Kim Hye-kyung is suspected to have played a role in a string of irregularities believed to have contributed to the sinking of the ferry Sewol that left more than 300 people killed or missing, most of them high school students. The head of Korea Pharmaceuticals, an affiliate of the business empire built by the late tycoon was extradited from the U.S. on Tuesday.
The 52-year-old woman is known to be the “vault keeper” of the late tycoon, Yoo Byung-eun, who owned the Chonghaejin Marine Co., the shipping firm that operated the Sewol.
She is suspected of embezzling 2.1 billion won (US$1.9 million) from her company and a religious sect affiliated with the shipping company and evaded 500 million won in taxes, prosecutors said.

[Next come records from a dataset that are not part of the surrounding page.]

(* ===== verification/RemoteSignal.v ===== *)
(** * Remote signals

    [src/detail/remote_signal_impl.cpp], [src/remote_signal.cpp] and their
    headers.  Remote signals and their linear tables live in a [heap]: a
    signal's [_table] owns the table it points to (nothing else holds a strong
    reference to it), so resetting [_table] removes the table from the heap,
    and locking a [_domain_table] succeeds exactly while the table is there.
    The events a signal raises are recorded, tagged with its address; the slot
    of [on_table_sought] is an argument of the handlers that raise it. *)
From S2P Require Import Prelude Json Metadata MetadataBuilder LinearTable.
From S2P Require StreamingProtocol.

(** Events, by the address of the signal that raises them. *)
Inductive event : Type :=
| on_subscribed (s : nat)
| on_unsubscribed (s : nat)
| on_metadata_changed (s : nat)
| on_data_received (s : nat) (domain_value sample_count : Z) (data : list Z)
| on_unavailable (s : nat)
| on_subscribe_requested (s : nat)
| on_unsubscribe_requested (s : nat).

#[export] Instance event_eq_dec : EqDecision event.
Proof. solve_decision. Defined.

(** A [linear_payload] in memory: two little-endian 64-bit signed integers. *)
Definition payload_bytes (p : StreamingProtocol.linear_payload) : list Z :=
  le_bytes 8 (StreamingProtocol.sample_index p) ++ le_bytes 8 (StreamingProtocol.value p).

Definition payload_of (data : list Z) : StreamingProtocol.linear_payload :=
  {| StreamingProtocol.sample_index := s64 (le_value (take 8 data));
     StreamingProtocol.value := s64 (le_value (slice 8 8 data)) |}.

Section RemoteSignal.
Context `{JL : JsonLib}.

(** boost::multiprecision's conversion of a rational to [std::uint64_t]. *)
Context (to_uint64 : Z -> Z).

Record remote_signal := mk_remote {
  id : string;
  is_subscribed : bool;
  signo : Z;
  sig_metadata : json;
  subscription_count : Z;
  table : option nat;
  domain_table : option nat;
  domain_signal : option nat;
  is_explicit : bool;
  sample_size : Z;
  value_index : Z;
  tcp_delta : Z;
  tcp_time : Z
}.

Definition make (sid : string) : remote_signal :=
  mk_remote sid false 0 default_metadata 0 None None None false 0 0 0 0.

Record heap := mk_heap {
  signals : gmap nat remote_signal;
  tables : gmap nat linear_table;
  next : nat
}.

(** ** Assignments to members *)

Definition set_subscribed (b : bool) (s : remote_signal) : remote_signal :=
  mk_remote (id s) b (signo s) (sig_metadata s) (subscription_count s) (table s) (domain_table s)
    (domain_signal s) (is_explicit s) (sample_size s) (value_index s) (tcp_delta s) (tcp_time s).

“Kim was deported to South Korea after being arrested in the United States,” a prosecution official said requesting that he not be named. “We sought an arrest warrant for her for fear that she may run away.”
The Incheon District Court will decide whether to issue the warrant during a hearing on Friday.
During the questioning by prosecutors, however, Kim denied most of the charges against her, according to other prosecution sources.
Prosecutors said that if the warrant is issued, they will try to prove the embezzlement and breach of duty charges against her and discover more assets of the late tycoon hidden under borrowed names.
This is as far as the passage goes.